(** * Markdown <-> HTML conversion engine of cherry-studio

    Shallow embedding of [src/renderer/src/utils/markdownConverter.ts]:
    the custom-tag guard, the task-list core rule, the block and inline
    math rules with their renderers, the table-cell and blank-node
    replacements of the serializer, and the two facade functions.

    Conventions.
    - A JavaScript string is a [string]; every [ascii] stands for one
      UTF-16 code unit, so the embedding covers code units below 256.
    - A JavaScript number used as a position is a [Z] ([-1] is the
      result of a failed [indexOf]); an array index is a [nat].
    - The third-party packages the file imports (markdown-it, turndown,
      htmlparser2, he, html-tags) are not part of the repository.  What the
      repository code receives from them is an argument of the embedded
      function (a token stream, a block state, a list of parser events, a
      DOM node) or a field of the record [Packages]. *)

From Stdlib Require Import ZArith Lia List Ascii String Bool.
From stdpp Require Import base list strings gmap.

#[local] Open Scope string_scope.
#[local] Open Scope Z_scope.
#[local] Set Warnings "-register-all".

(* ===================================================================== *)
(** * JavaScript string primitives used by the converter *)
(* ===================================================================== *)

Module Js.

(** Code unit of a character. *)
Definition code (c : ascii) : Z := Z.of_N (N_of_ascii c).

(** The class [\s] of a regular expression and the characters removed by
    [String.prototype.trim], restricted to code units below 256: TAB, LF,
    VT, FF, CR, SPACE and NO-BREAK SPACE. *)
Definition is_space (c : ascii) : bool :=
  let n := code c in
  ((9 <=? n) && (n <=? 13)) || (n =? 32) || (n =? 160).

(** Line terminators, which [.] does not match: LF and CR. *)
Definition is_line_terminator (c : ascii) : bool :=
  let n := code c in (n =? 10) || (n =? 13).

Definition len (s : string) : Z := Z.of_nat (String.length s).

Fixpoint drop (n : nat) (s : string) : string :=
  match n, s with
  | O, _ => s
  | S _, EmptyString => EmptyString
  | S n', String _ s' => drop n' s'
  end.

Fixpoint take (n : nat) (s : string) : string :=
  match n, s with
  | O, _ => EmptyString
  | S _, EmptyString => EmptyString
  | S n', String c s' => String c (take n' s')
  end.

(** Relative index of [slice]: negative counts from the end, then the
    value is clamped to [0, length]. *)
Definition clamp_index (s : string) (i : Z) : nat :=
  Z.to_nat (if i <? 0 then Z.max (len s + i) 0 else Z.min i (len s)).

(** [s.slice(a, b)]. *)
Definition slice (s : string) (a b : Z) : string :=
  let from := clamp_index s a in
  let to := clamp_index s b in
  take (to - from) (drop from s).

(** [s.slice(a)]. *)
Definition slice_from (s : string) (a : Z) : string :=
  drop (clamp_index s a) s.

(** [s.charCodeAt(i)]; [None] is NaN (position out of range). *)
Definition charCodeAt (s : string) (i : Z) : option Z :=
  if (i <? 0) || (len s <=? i) then None
  else match String.get (Z.to_nat i) s with
       | Some c => Some (code c)
       | None => None
       end.

(** [s.startsWith(p)]. *)
Fixpoint startsWith (p s : string) : bool :=
  match p with
  | EmptyString => true
  | String a p' =>
      match s with
      | EmptyString => false
      | String b s' => Ascii.eqb a b && startsWith p' s'
      end
  end.

(** First position of [p] in [s], as an offset. *)
Fixpoint find (p s : string) : option nat :=
  if startsWith p s then Some O
  else match s with
       | EmptyString => None
       | String _ s' => option_map S (find p s')
       end.

(** [s.indexOf(p, from)]. *)
Definition indexOf_from (s p : string) (from : Z) : Z :=
  let k := Z.to_nat (Z.max 0 (Z.min from (len s))) in
  match find p (drop k s) with
  | Some j => Z.of_nat (k + j)
  | None => -1
  end.

(** [s.indexOf(p)]. *)
Definition indexOf (s p : string) : Z := indexOf_from s p 0.

Fixpoint trimStart (s : string) : string :=
  match s with
  | EmptyString => EmptyString
  | String c s' => if is_space c then trimStart s' else s
  end.

Fixpoint trimEnd (s : string) : string :=
  match s with
  | EmptyString => EmptyString
  | String c s' =>
      match trimEnd s' with
      | EmptyString => if is_space c then EmptyString else String c EmptyString
      | t => String c t
      end
  end.

(** [s.trim()]. *)
Definition trim (s : string) : string := trimEnd (trimStart s).

(** [s.replace(/c/g, r)] for a single literal character [c]. *)
Fixpoint replace_char (c : ascii) (r : string) (s : string) : string :=
  match s with
  | EmptyString => EmptyString
  | String d s' =>
      if Ascii.eqb c d then r +:+ replace_char c r s'
      else String d (replace_char c r s')
  end.

(** [s.toLowerCase()] on code units below 256: A-Z and the Latin-1
    capitals (all of 0xC0-0xDE but the multiplication sign 0xD7). *)
Definition lower_char (c : ascii) : ascii :=
  let n := code c in
  if ((65 <=? n) && (n <=? 90)) || ((192 <=? n) && (n <=? 222) && negb (n =? 215))
  then ascii_of_N (Z.to_N (n + 32)) else c.

Fixpoint toLowerCase (s : string) : string :=
  match s with
  | EmptyString => EmptyString
  | String c s' => String (lower_char c) (toLowerCase s')
  end.

(** [arr.includes(x)] on an array of strings. *)
Definition includes (l : list string) (x : string) : bool :=
  existsb (String.eqb x) l.

(** [s.includes(p)]. *)
Definition contains (s p : string) : bool :=
  match find p s with Some _ => true | None => false end.

(** [c.repeat(n)] for a one-character string. *)
Fixpoint repeat_char (c : ascii) (n : nat) : string :=
  match n with
  | O => EmptyString
  | S n' => String c (repeat_char c n')
  end.

(** The one-character string made of a double quote. *)
Definition dq : string := String "034"%char EmptyString.

(** A string made of white space only (the empty string included). *)
Fixpoint blank (s : string) : bool :=
  match s with
  | EmptyString => true
  | String c s' => is_space c && blank s'
  end.

End Js.

(* ===================================================================== *)
(** * Tokens of the markdown engine *)
(* ===================================================================== *)

(** The fields of a markdown-it [Token] that the converter reads or
    writes.  [attrs] is the ordered list of [name, value] pairs ([null] is
    the empty list) and [children] the child tokens of an inline
    container. *)
Inductive Token : Type := mkToken {
  type : string;
  tag : string;
  nesting : Z;
  attrs : list (string * string);
  map : option (Z * Z);
  content : string;
  block : bool;
  children : list Token
}.

(** [new state.Token(type, tag, nesting)]. *)
Definition newToken (ty tg : string) (n : Z) : Token :=
  mkToken ty tg n [] None EmptyString false [].

Definition set_attrs (t : Token) (a : list (string * string)) : Token :=
  mkToken (type t) (tag t) (nesting t) a (map t) (content t) (block t) (children t).

Definition set_content (t : Token) (c : string) : Token :=
  mkToken (type t) (tag t) (nesting t) (attrs t) (map t) c (block t) (children t).

Definition set_children (t : Token) (l : list Token) : Token :=
  mkToken (type t) (tag t) (nesting t) (attrs t) (map t) (content t) (block t) l.

Definition set_block (t : Token) (b : bool) : Token :=
  mkToken (type t) (tag t) (nesting t) (attrs t) (map t) (content t) b (children t).

Definition set_map (t : Token) (m : Z * Z) : Token :=
  mkToken (type t) (tag t) (nesting t) (attrs t) (Some m) (content t) (block t) (children t).

(** [token.attrSet(name, value)]: overwrite the pair of that name where it
    stands, or push a new pair at the end. *)
Fixpoint attr_set (a : list (string * string)) (name value : string)
  : list (string * string) :=
  match a with
  | [] => [(name, value)]
  | (n, v) :: a' =>
      if String.eqb n name then (name, value) :: a'
      else (n, v) :: attr_set a' name value
  end.

Definition attrSet (t : Token) (name value : string) : Token :=
  set_attrs t (attr_set (attrs t) name value).

(** [token.attrGet(name)]. *)
Fixpoint attr_get (a : list (string * string)) (name : string) : option string :=
  match a with
  | [] => None
  | (n, v) :: a' => if String.eqb n name then Some v else attr_get a' name
  end.

Definition attrGet (t : Token) (name : string) : option string :=
  attr_get (attrs t) name.

(* ===================================================================== *)
(** * The task-list core rule ([taskListPlugin]) *)
(* ===================================================================== *)

Module TaskList.

(** [interface TaskListOptions { label?: boolean }]. *)
Record TaskListOptions := { label : option bool }.

(** [const { label = false } = options]. *)
Definition label_of (o : TaskListOptions) : bool :=
  match label o with Some b => b | None => false end.

(** The plugin's default [options = {}]. *)
Definition default_options : TaskListOptions := {| label := None |}.

(** The options of [md.use(taskListPlugin, { label: true })]. *)
Definition md_options : TaskListOptions := {| label := Some true |}.

(** The character class [[ x]] (written [[x ]] in the second expression). *)
Definition is_check (c : ascii) : bool :=
  Ascii.eqb c " "%char || Ascii.eqb c "x"%char.

(** [/^\s*\[[ x]\]\s/.test(s)]. *)
Definition task_test (s : string) : bool :=
  match Js.trimStart s with
  | String "["%char (String c (String "]"%char (String d _))) =>
      is_check c && Js.is_space d
  | _ => false
  end.

(** The longest prefix without a line terminator: what the last group,
    a greedy run of [.], captures. *)
Fixpoint dot_star (s : string) : string :=
  match s with
  | EmptyString => EmptyString
  | String c s' =>
      if Js.is_line_terminator c then EmptyString else String c (dot_star s')
  end.
Lemma unmark_cards_Ok (l : list string) (s s' : Decks) :
  apply_mutations (UnmarkCard <$> l) s = Ok s' →
  NoDup l ∧
  (∀ c, c ∈ l → is_Some (card_to_color s !! c)) ∧
  (∀ c, card_to_color s' !! c = if decide (c ∈ l) then None else card_to_color s !! c).
Proof.
  revert s. induction l as [|x l IH]; intros s; simpl.
  - intros [= <-]. split_and!; [constructor| |done].
    intros c Hin. by apply elem_of_nil in Hin.
  - intros (s1 & Hun & Hrest)%bind_Ok.
    apply unmark_card_Ok_inv in Hun as [Hsome ->].
    destruct (IH _ Hrest) as (Hnd & Hall & Hlook). simpl in Hall, Hlook.
    split_and!.
    + constructor; [|done]. intros Hin. destruct (Hall x Hin) as [v Hv].
      by rewrite lookup_delete_eq in Hv.
    + intros c [->|Hin]%elem_of_cons; [done|].
      destruct (Hall c Hin) as [v Hv].
      destruct (decide (c = x)) as [->|Hne]; [done|].
      rewrite lookup_delete_ne in Hv by done. eauto.
    + intros c. rewrite Hlook.
      destruct (decide (c ∈ l)) as [Hin|Hnin].
      * rewrite decide_True; [done|]. by apply list_elem_of_further.
      * destruct (decide (c = x)) as [->|Hne].
        -- rewrite decide_True by apply list_elem_of_here. apply lookup_delete_eq.
        -- rewrite decide_False by (rewrite elem_of_cons; tauto).
           by apply lookup_delete_ne.
Qed.

(** ** The comparator *)

Lemma string_ltb_asym (s1 s2 : string) :
  String.ltb s1 s2 = true → String.ltb s2 s1 = false.
Proof.
  unfold String.ltb. rewrite (String.compare_antisym s1 s2).
  by destruct (String.compare s2 s1).
Qed.

Lemma string_ltb_total (s1 s2 : string) :
  String.ltb s1 s2 = false → String.ltb s2 s1 = false → s1 = s2.
Proof.
  unfold String.ltb. rewrite (String.compare_antisym s1 s2).
  destruct (String.compare s2 s1) eqn:Hcmp; simpl; try done.
  intros _ _. symmetry. by apply String.compare_eq_iff.
Qed.

Lemma string_ltb_trans (s1 s2 s3 : string) :
  String.ltb s1 s2 = true → String.ltb s2 s3 = true → String.ltb s1 s3 = true.
Proof.
  rewrite !string_ltb_le. intros [H12 Hne12] [H23 Hne23]. split.
  - by transitivity s2.
  - intros ->. apply Hne12. by apply (anti_symm String.le).
Qed.
Lemma one_side_run P line c frames t :
  (∀ p, P p → p.2 < line) ∨ (∀ p, P p → line < p.2) →
  Forall (λ f : frame, counting_line_y (line_position c) f.2 = inr line)
    frames →
  t ∉ counted_ids c →
  Forall P (history c t) →
  Forall P (observations t frames) →
  t ∉ counted_ids (feed c frames).
Proof.
  intros Hside Hall. revert c Hall.
  induction frames as [|[ds fh] rest IH]; intros c Hall Hnew Hh Hobs; [done|].
  apply Forall_cons in Hall as [Hy Hall]. cbn [snd] in Hy.
  unfold observations in Hobs. cbn [map concat fst] in Hobs.
  apply Forall_app in Hobs as [Hds Hrest].
  cbn [feed].
  pose proof (update_counts_line_position c ds fh) as Hlp.
  unfold update_counts in *. rewrite Hy in *.
  destruct (update_counts_loop_one_side line P Hside c ds t Hnew Hh Hds)
    as [Hnew' Hh'].
  cbn zeta in Hnew', Hh'.
  apply IH; [by rewrite Hlp | done | done | done].
Qed.

(** X5. A track whose positions all lie strictly on one side of the
    counting line is never counted: when it is not counted yet, and its
    stored history and everything the frames report for it have all
    y < line, or all y > line, it is still not counted after the frames. *)
Theorem one_sided_track_not_counted (c : FootfallCounter)
    (frames : list frame) (line : Z) (t : Z) :
  Forall (λ f : frame, counting_line_y (line_position c) f.2 = inr line)
    frames →
  t ∉ counted_ids c →
  Forall (λ p : position, p.2 < line) (history c t ++ observations t frames) ∨
  Forall (λ p : position, line < p.2) (history c t ++ observations t frames) →
  t ∉ counted_ids (feed c frames).
Proof.
  intros Hall Hnew [Hside|Hside]; apply Forall_app in Hside as [Hh Hobs].
  - apply (one_side_run (λ p, p.2 < line) line); auto.
  - apply (one_side_run (λ p, line < p.2) line); auto.
Qed.
Lemma watchLoop_phaseLog (name : string) (script : list Wake) :
  forall lastPhase,
  distinctNeighbours
    (lastPhase :: phaseLog (watchLoop DecodeString name lastPhase script).1).
Proof.
  induction script as [|[e|[cb|e]] script IH]; intros lastPhase; simpl; try done.
  - destruct (asMap (Object cb !! "status")) as [status|]; cbv zeta.
    + set (phase := stringOrZero (status !! "phase")).
      assert (Hlog : forall tr,
        distinctNeighbours
          ((if negb (streq phase lastPhase) then phase else lastPhase) :: phaseLog tr) ->
        distinctNeighbours
          (lastPhase ::
           phaseLog (EvWait :: EvGet (clusterBootstrapGVR, butlerNamespace, name)
                     :: (if negb (streq phase lastPhase)
                         then [EvPhaseChanged phase] else []) ++ tr))).
      { intros tr H. rewrite !phaseLog_cons_other by done.
        destruct (streq phase lastPhase) eqn:E; simpl in *; [done|].
        apply streq_false in E. split; [congruence|done]. }
      assert (Hdone : distinctNeighbours
          (lastPhase ::
           phaseLog (EvWait :: EvGet (clusterBootstrapGVR, butlerNamespace, name)
                     :: (if negb (streq phase lastPhase)
                         then [EvPhaseChanged phase] else [])))).
      { specialize (Hlog []). rewrite app_nil_r in Hlog. apply Hlog.
        by destruct (negb _). }
      destruct (streq phase "Ready").
      { destruct (DecodeString _); [|exact Hdone].
        by destruct (DecodeString _). }
      destruct (streq phase "Failed"); [exact Hdone|].
      specialize (IH (if negb (streq phase lastPhase) then phase else lastPhase)).
      destruct (watchLoop _ _ _ script) as [tr r]. simpl in *. by apply Hlog.
    + specialize (IH lastPhase).
      destruct (watchLoop _ _ _ script) as [tr r]. exact IH.
  - specialize (IH lastPhase).
    destruct (watchLoop _ _ _ script) as [tr r]. exact IH.
Qed.

(** X16. The watcher logs a phase only when it changes: in the log of a
    run of [watchBootstrap] no two successive lines carry the same phase,
    and the first line never carries the empty phase. *)
Theorem watchBootstrap_logs_phase_changes_only (cfg : Config) (script : list Wake) :
  distinctNeighbours ("" :: phaseLog (watchBootstrap DecodeString cfg script).1).
Proof. apply watchLoop_phaseLog. Qed.
End WatcherLog.

(** ** The orchestrator's run *)

(** Takes the next phase of [Run] both ways: a failing phase settles the
    goal, a passing one goes on. *)
Local Ltac next_phase x :=
  destruct x eqn:?; cbn [phase phases_bind phases_ret app];
  try (split; [done | intros; naive_solver]).

(** X17. Outside dry-run mode [Run] returns [nil] exactly when every
    phase it cannot do without succeeded: the substrate was created, the
    images were built (in local development mode), the clients, the
    definitions, the namespace and secrets and the controllers were set
    up, the provider configuration could be built and both intent objects
    were submitted, the watch returned credentials and they were saved.
    A failure to inject the host aliases or to delete the substrate
    afterwards does not make the run fail. *)
Theorem Run_succeeds_iff_every_phase_does (options : Options) (w : World)
    (cfg : Config) :
  DryRun options = false ->
  (Run options w cfg).2 = Return None <->
    (exists path, createKINDCluster w = Ok path)
    /\ (LocalDev options = true -> buildAndLoadImages w = None)
    /\ createClients w = None
    /\ deployCRDs w = None
    /\ createNamespaceAndSecrets w = None
    /\ deployControllers w = None
    /\ is_Some (buildProviderConfigUnstructured cfg)
    /\ submitProviderConfig w = None
    /\ submitClusterBootstrap w = None
    /\ (exists creds, watchOutcome w = Ok creds)
    /\ saveOutcome w = None.
Proof.
  intros Hd. unfold Run. rewrite Hd.
  next_phase (createKINDCluster w).
  destruct (0 <? length (getHostAliases cfg))%nat; cbn [phase phases_bind phases_ret app].
  all: destruct (LocalDev options); cbn [phase phases_bind phases_ret app].
  all: try next_phase (buildAndLoadImages w).
  all: next_phase (createClients w).
  all: next_phase (deployCRDs w).
  all: next_phase (createNamespaceAndSecrets w).
  all: next_phase (deployControllers w).
  all: next_phase (buildProviderConfigUnstructured cfg).
  all: next_phase (submitProviderConfig w).
  all: next_phase (submitClusterBootstrap w).
  all: next_phase (watchOutcome w).
  all: next_phase (saveOutcome w).
  all: simpl; split; [intros _|done]; naive_solver.
Qed.

(** Takes the next phase of [Run] both ways, for the steps of the body
    [E] describes. *)
Local Ltac next_step E x :=
  destruct x eqn:?; cbn [phase phases_bind phases_ret app] in E;
  try (injection E as <- _; simpl; intuition discriminate).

PROBLEM DETAILS> Go through the entries and return each line where the word "deployControllers" appears.

REPLY TO THE EXERCISE>
    /\ deployControllers w = None
  all: next_phase (deployControllers w).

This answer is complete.